The webserver is Nginx rather than Apache so I had to do some research to understand how to get CertBot to re-issue the cert. I followed this guide and all went well, with CertBot reporting that my cert installed successfully, and I could visit the domain(s) on https with no errors. However, I subsequently re-started Nginx and my sites broke.

In my /nginx/sites-available/site config, I had references to the original cert that hadn't been updated by CertBot. My new cert had been generated in /etc/letsencrypt/live/site but the Nginx server config was wrong.

I spent a while trying various configurations but was met persistently with this error:
nginx: [emerg] cannot load certificate key "/etc/letsencrypt/live/domain.com/fullchain.pem": PEM_read_bio_PrivateKey() failed (SSL: error:0909006C:PEM routines:get_name:no start line:Expecting: ANY PRIVATE KEY)

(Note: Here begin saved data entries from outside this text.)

(** * Checks *)

Definition operation_rune (r : Z) : bool :=
  ((97 <=? r) && (r <=? 122) || (65 <=? r) && (r <=? 90) || (48 <=? r) && (r <=? 57)
   || (r =? 45) || (r =? 95) || (r =? 46))%Z.
Definition validateStateMigrationOperationID (operationID : string) : option migration_error :=
  let invalid := MMsg "invalid operation id" in
  err_if (bool_decide (operationID = "") || bool_decide (operationID = ".") || bool_decide (operationID = "..") ||
      (128 <? String.length operationID) || negb (bool_decide (trim_space operationID = operationID))) invalid (
  err_if (negb (forallb operation_rune (runes operationID))) invalid None).
Definition path_parts (path : string) : list string :=
  split_byte "/" (str_map (λ c, if c =c BSL then "/"%char else c) path).
Definition validateMigrationPath (path : string) : option migration_error :=
  err_if (bool_decide (path = "") || has_byte NUL path || negb (IsAbs path) || negb (bool_decide (Clean path = path)))
    (MMsg "invalid path") (
  err_if (existsb (λ part, bool_decide (part = ".") || bool_decide (part = "..")) (path_parts path))
    (MMsg "path traversal rejected") None).
(** Every directory above every path is a real one.  (The code skips those it has seen.) *)
Definition ancestors_safe (fs : tree) (paths : list string) : bool :=
  forallb (λ path, bool_decide (walk_up (S (String.length (Dir path)))
    (λ p, match fs !! p with Some NDir => None | _ => Some "unsafe" end) (Dir path) = None)) paths.
Definition validateMigrationMutationAncestors (e : mig_env) (paths : list string) : run unit :=
  sys e "unsafe path ancestor" (λ fs, if ancestors_safe fs paths then Some (fs, ()) else None).
Definition validateMigrationPaths (sourcePath backupPath tempPath journalPath : string) : option migration_error :=
  err_seq (err_each validateMigrationPath [sourcePath; backupPath; journalPath]) (
  err_if (negb (bool_decide (backupPath = sourcePath +:+ ".v1"))) (MMsg "invalid backup path") (
  err_seq (
    if bool_decide (tempPath = "") then None
    else
      err_seq (validateMigrationPath tempPath) (
      err_if (negb (bool_decide (Dir tempPath = Dir sourcePath))) (MMsg "temporary path escapes source directory") (
      err_if (bool_decide (tempPath = sourcePath) || bool_decide (tempPath = backupPath))
        (MMsg "temporary path aliases state path") None))) (
  err_if (bool_decide (journalPath = sourcePath) || bool_decide (journalPath = backupPath) || bool_decide (journalPath = tempPath))
    (MMsg "journal path aliases state path") None))).
Definition validateMigrationRequestPaths (statePath journalPath : string) : option migration_error :=
  err_seq (validateMigrationPath statePath) (
  err_seq (validateMigrationPath journalPath) (
  validateMigrationPaths statePath (statePath +:+ ".v1") "" journalPath)).
Definition validStateMigrationHash (value : string) : bool := is_sha256_hex value.
Definition validStateMigrationDigest (value : string) : bool :=
  has_prefix value "sha256:" && validStateMigrationHash (trim_prefix value "sha256:").
Definition validateMigrationJournal (journal : option StateMigrationJournal) (expectedPath : string) : option migration_error :=
  let invalid := ErrStateMigrationInvalidJournal in
  match journal with
  | None => Some invalid
  | Some j =>
    err_if (negb (mj_Version j =? StateMigrationJournalVersion)%Z || bool_decide (mj_OperationID j = "") ||
        bool_decide (mj_ManifestDigest j = "")) invalid (
    err_if (bool_decide (is_Some (validateStateMigrationOperationID (mj_OperationID j)))) invalid (
    err_if (negb (validStateMigrationDigest (mj_ManifestDigest j)) || negb (validStateMigrationHash (mj_SourceHash j)) ||
        negb (validStateMigrationHash (mj_DesiredHash j))) invalid (
    err_if ((mj_SourceSize j <? 0)%Z || (mj_DesiredSize j <? 0)%Z || is_zero (mj_CreatedAt j) || is_zero (mj_UpdatedAt j))
      invalid (
    err_if (negb (bool_decide (mj_Phase j ∈ [StateMigrationPhasePrepared; StateMigrationPhaseBackupRenamed;
        StateMigrationPhaseCommitted; StateMigrationPhaseNeedsReconciliation]))) invalid (
    err_if (bool_decide (is_Some (validateMigrationPaths (mj_SourcePath j) (mj_BackupPath j) (mj_TempPath j) (mj_JournalPath j))))
      invalid (
    err_if (negb (bool_decide (expectedPath = "")) && negb (bool_decide (mj_JournalPath j = expectedPath))) invalid None))))))
  end.

Section migration.
Context {SH : SHA256} {SO : SortSlice} {ED : Ed25519} {MJ : MigrationJson}.

(** * Digests and documents *)

Definition manifestSourceRoot (m : option StateManifest) : string :=
  match m with Some m => sm_SourceRoot m | None => "" end.
Definition migrationManifestDigest (m : option StateManifest) : result manifest_error string :=
  let! canonical := manifest_signing_bytes m in Ok ("sha256:" +:+ sha256_hex canonical).
Definition migrationHash (data : string) : string := sha256_hex data.
Definition stateManifestRowForPath (e : mig_env) (m : StateManifest) (statePath : string) : run StateManifestFile :=
  do! fs := gets mw_fs in
  match canonicalizeStateManifestRoot (me_scan e) fs (sm_SourceRoot m) with
  | Err err => throw (MManifest err)
  | Ok root =>
    if negb (bool_decide (Clean statePath = statePath)) then throw (MMsg "invalid source path")
    else
      match below root statePath with
      | None => throw (MMsg "source path escapes manifest root")
      | Some rel =>
        match List.find (λ row, bool_decide (smf_Path row = rel)) (sm_Files m) with
        | Some row => ret row
        | None => throw (MMsg "source file is not in manifest")
        end
      end
  end.
Definition decodeV1StateObject (data : string) : result migration_error (gmap string string) :=
  match decode_first data with
  | None => Err (MMsg "source is not valid v1 JSON object")
  | Some (None, _) => Err (MMsg "source is not a v1 JSON object")
  | Some (Some object, ends) =>
    if negb ends then Err (MMsg "source contains trailing data")
    else
      match object !! "schema_version" with
      | Some schema =>
        if bool_decide (unmarshal_int schema = Some 1%Z) then Ok object else Err (MMsg "source is not v1")
      | None => Ok object
      end
  end.
Definition desired_of (object : gmap string string) (manifestDigest : string) : option string :=
  marshal_object (<["manifest_digest" := json_string manifestDigest]> (<["schema_version" := "2"]> object)).
Definition outcome_of (fs : tree) : Prop := untouched fs ∨ interrupted digest desired fs.
Definition finished (fs : tree) : Prop :=
  ∃ m, holds src jp (v2_temp e src m) operationID digest raw desired created StateMigrationPhaseCommitted
    (v2 desired) (v1 raw) None fs.
Lemma paths_of m : NoDup [src; bak src; v2_temp e src m; jp].
Proof.
  destruct (Hnames m) as (_ & Hm & _). pose proof src_ne_bak. destruct Hjp. repeat constructor; set_solver.
Qed.
Lemma tri_switch m :
  let j := the_journal src jp (v2_temp e src m) operationID digest raw desired created in
  tri (holds src jp (v2_temp e src m) operationID digest raw desired created StateMigrationPhasePrepared (v1 raw) None (v2 desired))
    (switch_files e j created) (λ _, finished) outcome_of.
Proof.
  intros j. destruct (Hnames m) as (Hu & _ & Hc). pose proof (paths_of m) as Hp.
  pose proof (journal_texts _ digest desired Hu Hdigest) as Ht. set (tmp := v2_temp e src m) in *.
  set (at_ := at_stage src jp tmp operationID digest raw desired created).
  assert (Hat : ∀ fs, at_ fs → outcome_of fs) by (intros fs H; right; by exists m).
  apply (tri_conseq _ (holds src jp tmp operationID digest raw desired created StateMigrationPhasePrepared (v1 raw) None (v2 desired))
    _ _ (λ _, holds src jp tmp operationID digest raw desired created StateMigrationPhaseCommitted (v2 desired) (v1 raw) None) _ at_);
    [|done|by intros _ fs H; exists m|done].
  unfold switch_files, j. eapply tri_bind; [by eapply (tri_preserve src jp tmp operationID digest raw desired created e) with (n := created)|intros u1].
  assert (H1 : ∀ fs, holds src jp tmp operationID digest raw desired created StateMigrationPhasePrepared None (v1 raw) (v2 desired) fs → at_ fs)
    by (intros fs; apply at_stage_holds; constructor).
  apply tri_skip; [apply looks_chmod|done|intros u2]. cbv zeta.
  eapply tri_bind.
  { eapply tri_conseq; [apply (tri_phase src jp tmp operationID digest raw desired created e Hp Ht Hc
      StateMigrationPhasePrepared StateMigrationPhaseBackupRenamed created); set_solver|done|done|done]. }
  intros u3.
  assert (H2 : ∀ fs, holds src jp tmp operationID digest raw desired created StateMigrationPhaseBackupRenamed None (v1 raw) (v2 desired) fs → at_ fs)
    by (intros fs; apply at_stage_holds; constructor).
  eapply (tri_bind _ _ (λ _, holds src jp tmp operationID digest raw desired created StateMigrationPhaseBackupRenamed None (v1 raw) (v2 desired))).
  { unfold validateMigrationBackupAfterRename. apply tri_skip; [apply looks_ancestors|done|intros u].
    apply (tri_look_at _ _ _ _ _ _ _ _ _ (λ _ b _, info_of b)); [by eapply looks_weaken; [apply looks_inspect|by intros fs i [-> _]]|done|].
    rewrite is_source_v1. by apply tri_ret. }
  intros u4. eapply tri_bind; [eapply (tri_place src jp tmp operationID digest raw desired created e); try done|intros u5].
  - intros fs. apply at_stage_holds. constructor.
  - by eapply (tri_finish src jp tmp operationID digest raw desired created e).
Qed.

(** From the look at the journal on. *)
Lemma untouched_about : about [src; bak src; jp] untouched.
Proof. intros fs fs' H (H1 & H2 & H3). unfold untouched. rewrite !H by set_solver. done. Qed.
Lemma tri_first_journal m :
  let tmp := v2_temp e src m in
  tri (λ fs, untouched fs ∧ fs !! tmp = Some (NFile desired))
    (persistMigrationJournal e (new_journal src jp tmp operationID digest raw desired created))
    (λ _, holds src jp tmp operationID digest raw desired created StateMigrationPhasePrepared (v1 raw) None (v2 desired)) untouched.
Proof.
  intros tmp. destruct (Hnames m) as (Hu & Hm & Hc).
  pose proof (journal_texts _ digest desired Hu Hdigest) as Ht.
  eapply tri_conseq.
  - apply (tri_persist e (the_journal src jp tmp operationID digest raw desired created) jp [src; bak src; tmp]
      (λ fs, fs !! src = v1 raw ∧ fs !! bak src = None ∧ fs !! tmp = v2 desired) (λ fs, fs !! jp = None)); [done|done| | | |].
    + apply about_and; [|apply about_and]; apply (about_lookup _ _ (λ x, x = _)); set_solver.
    + destruct Hjp. set_solver.
    + apply (about_lookup _ _ (λ x, x = None)). set_solver.
    + intros k Hk. apply (proj1 (Hc k)). fold tmp. set_solver.
  - unfold untouched. intros fs [(? & ? & ?) ?]. done.
  - intros _ fs [H Hj]. split; [by exists created|done].
  - unfold untouched. intros fs [(? & ? & ?) ?]. done.
Qed.
Lemma tri_migrate_files :
  tri untouched (migrate_files e src jp operationID digest raw desired created) (λ _, finished) outcome_of.
Proof.
  assert (H0 : ∀ fs, untouched fs → outcome_of fs) by (intros fs; by left).
  unfold migrate_files. eapply tri_look; [apply looks_journal_present|done|intros [j|]].
  { intros w [(_ & _ & Hn) (d & Hd & _)]. congruence. }
  eapply (tri_look _ _ _ _ _ _ (looks_exists e _)); [by intros fs [? _]; apply H0|intros [|]].
  { apply tri_throw. intros fs [[? _] _]. by apply H0. }
  apply (tri_pre _ untouched); [|by intros fs [[? _] _]].
  eapply (tri_bind _ _ (λ j fs, ∃ m, (let tmp := v2_temp e src m in
    holds src jp tmp operationID digest raw desired created StateMigrationPhasePrepared (v1 raw) None (v2 desired) fs) ∧
    j = the_journal src jp (v2_temp e src m) operationID digest raw desired created)).
  2:{ intros j. apply tri_exists; intros m. apply tri_pure. intros ->. apply tri_switch. }
  eapply (tri_with_temp e _ _ desired _ [src; bak src; jp] untouched _
    (λ q fs, untouched fs ∨ ∃ m, q = v2_temp e src m ∧
      holds src jp q operationID digest raw desired created StateMigrationPhasePrepared (v1 raw) None (v2 desired) fs)).
  - apply untouched_about.
  - intros m. apply (Hnames m).
  - intros m q Hq Hqs. change (q = v2_temp e src m) in Hq. subst q. cbv zeta. eapply tri_bind.
    { eapply tri_conseq; [apply tri_first_journal|done|done|]. intros fs. by left. }
    intros u. apply tri_skip; [apply looks_chmod|intros fs H; right; by exists m|intros u']. apply tri_ret. intros fs H. by exists m.
  - intros q fs _ H. by left.
  - intros q fs Hq [H|(m & -> & H)].
    + split; apply H0; [done|]. by eapply about_delete; [apply untouched_about| |].
    + split; right; exists m; [eapply at_stage_holds; [|exact H]; constructor; set_solver|].
      eapply (at_stage_holds _ _ _ _ _ _ _ _ _ _ _ None); [apply (prepared_source _ _ None None); set_solver|].
      eapply holds_no_temp; [apply paths_of|exact H].
  - done.
Qed.
End files.

Lemma looks_row m : looks (stateManifestRowForPath e m src) (λ _ _, True).
Proof.
  intros w. unfold stateManifestRowForPath, bind, gets. destruct (canonicalizeStateManifestRoot _ _ _); [|done].
  destruct (negb _); [done|]. destruct (below _ _); [|done]. by destruct (List.find _ _).
Qed.
Lemma looks_try_committed m err v : looks m v → looks (try_committed e m err) (λ fs _, v fs true).
Proof.
  intros Hm w. unfold try_committed. destruct (Hm w) as [H1 H2].
  destruct (m w) as [w' [[]|[]]]; cbn in *; (split; [done|]); intros a Ha; try done. by apply H2.
Qed.
Lemma request_paths_ne journalPath :
  validateMigrationRequestPaths src journalPath = None → journalPath ≠ src ∧ journalPath ≠ bak src.
Proof.
  unfold validateMigrationRequestPaths, validateMigrationPaths. rewrite !err_seq_None, !err_if_None.
  intros (_ & _ & _ & _ & H). rewrite err_seq_None, err_if_None in H. destruct H as (_ & H & _). by split_bools.
Qed.

(** The v2 document of the v1 one. *)
Definition upgrade_of (manifest : option StateManifest) (digest desired : string) : Prop :=
  migrationManifestDigest manifest = Ok digest ∧ ∃ object,
  decodeV1StateObject raw = Ok object ∧ desired_of object digest = Some desired.
Definition migrated (manifest : option StateManifest) (fs : tree) : Prop :=
  ∃ digest desired, upgrade_of manifest digest desired ∧ finished digest desired fs.
Definition safe (manifest : option StateManifest) (fs : tree) : Prop :=
  untouched fs ∨ ∃ digest desired, upgrade_of manifest digest desired ∧ interrupted digest desired fs.
Lemma tri_migrate manifest pk role audience :
  tri untouched (MigrateStateFileV1ToV2 e src jp manifest pk role audience operationID created) (λ _, migrated manifest) (safe manifest).
Proof.
  assert (H0 : ∀ fs, untouched fs → safe manifest fs) by (intros fs; by left).
  assert (Hskip : ∀ A B (m : run A) v (f : A → run B) Q, looks m v → (∀ a, (∃ fs, v fs a) → tri untouched (f a) Q (safe manifest)) →
    tri untouched (bind m f) Q (safe manifest)).
  { intros A B m v f Q Hm Hf. eapply tri_look; [exact Hm|done|]. intros a w [Hw Hv]. apply Hf; eauto. }
  unfold MigrateStateFileV1ToV2. apply (tri_bind _ _ (λ _, untouched)); [by intros w Hw|intros fs0].
  destruct (VerifyStateManifest _ _ _ _ _ _ _ _) as [err|].
  { destruct (migrationManifestDigest manifest) as [digest|]; [|by apply tri_throw].
    eapply tri_looks; [eapply looks_try_committed, looks_committed_matches|cbv beta|done].
    intros _ fs (_ & _ & Hn) Hs. rewrite Hn in Hs. by destruct (Hs eq_refl). }
  destruct (migrationManifestDigest manifest) as [digest|] eqn:Ed; [|by apply tri_throw].
  apply (tri_bind _ _ (λ d fs, untouched fs ∧ d = digest)); [by apply tri_ret|]. intros d. apply tri_pure. intros ->.
  destruct manifest as [m|]; [|by apply tri_throw].
  eapply Hskip; [apply looks_guard|intros _ [_ Hp]]. eapply Hskip; [apply looks_guard|intros _ _].
  eapply Hskip; [apply looks_ancestors|intros _ _].
  eapply tri_look; [apply looks_regular|done|intros data]. apply (tri_pre _ (λ fs, untouched fs ∧ data = raw)).
  2:{ intros fs [Hu Hd]. split; [done|]. destruct Hu as [Hs _]. congruence. }
  apply tri_pure. intros ->. eapply Hskip; [apply looks_row|intros row _]. destruct (_ || _); [by apply tri_throw|].
  apply (tri_bind _ _ (λ o fs, untouched fs ∧ decodeV1StateObject raw = Ok o)); [by apply tri_lift; auto|].
  intros object. apply tri_pure. intros Eo.
  destruct (desired_of object digest) as [desired|] eqn:Eds; [|by apply tri_throw].
  eapply Hskip; [apply looks_guard|intros _ _].
  eapply tri_conseq; [apply (tri_migrate_files digest desired); [by apply request_paths_ne|by eapply digest_text]|done| |].
  - intros u fs H. exists digest, desired. split; [split; [done|by exists object]|done].
  - intros fs [H|H]; [by left|right]. exists digest, desired. split; [split; [done|by exists object]|done].
Qed.

(** C27: A migration of a v1 file is safe at every step: started with no journal and no backup,
whatever call fails and wherever the process is killed, it ends either with success, and then
the v2 document (the same members, the new schema and the manifest's digest) is at the source,
the v1 bytes are in the backup, the temporary file is gone and a committed journal says so;
or with an error, and then either source, backup and journal are as before, or the journal and
the files are in one of the known stages, each of which has the v1 bytes at the source or in
the backup. *)
Theorem migration_crash_safe manifest pk role audience w w' r :
  untouched (mw_fs w) →
  MigrateStateFileV1ToV2 e src jp manifest pk role audience operationID created w = (w', r) →
  match r with
  | Ok _ => migrated manifest (mw_fs w')
  | Err _ => safe manifest (mw_fs w')
  end.
Proof. intros Hw E. pose proof (tri_migrate manifest pk role audience w Hw) as H. rewrite E in H. by destruct r. Qed.
End migrate.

I'm not sure what the underlying cause was - I suspect it was some mis-match from the previous configuration but in the end, I found this post that has a fairly comprehensive example that included paths to the *.pem files that I had in my /etc/letsencrypt/live path.

This config is slightly at odds with the CertBot docs. In the screen shot below, you can see that they advise different naming conventions:

 

In the end, what worked for me was the following Nginx server block:

server_name domain.com;
listen 443 default_server ssl;

ssl_certificate /etc/letsencrypt/live/domain.com/fullchain.pem;
ssl_certificate_key /etc/letsencrypt/live/domain.com/privkey.pem;
ssl_session_cache shared:SSL:10m;
ssl_session_timeout 5m;
ssl_protocols TLSv1.1 TLSv1.2;
ssl_prefer_server_ciphers on;
# ssl_dhparam /etc/ssl/certs/dhparam.pem;
ssl_ciphers ECDHE-ECDSA-AES128-GCM-SHA256:ECDHE-ECDSA-AES256-GCM-SHA384:ECDHE-ECDSA-AES128-SHA:ECDHE-ECDSA-AES256-SHA:ECDHE-ECDSA-AES128-SHA256:ECDHE-ECDSA-AES256-SHA384:ECDHE-RSA-AES128-GCM-SHA256:ECDHE-RSA-AES256-GCM-SHA384:ECDHE-RSA-AES128-SHA:ECDHE-RSA-AES256-SHA:ECDHE-RSA-AES128-SHA256:ECDHE-RSA-AES256-SHA384:DHE-RSA-AES128-GCM-SHA256:DHE-RSA-AES256-GCM-SHA384:DHE-RSA-AES128-SHA:DHE-RSA-AES256-SHA:DHE-RSA-AES128-SHA256:DHE-RSA-AES256-SHA256;
add_header Strict-Transport-Security "max-age=31536000; includeSubdomains";

I had to comment out ssl_dhparam as the path was invalid on my client's server.

I'm posting as it's clear that Nginx is a bit picky about the setup, but there may be other legacy cert issues on this server that made life more complicated than it should have been.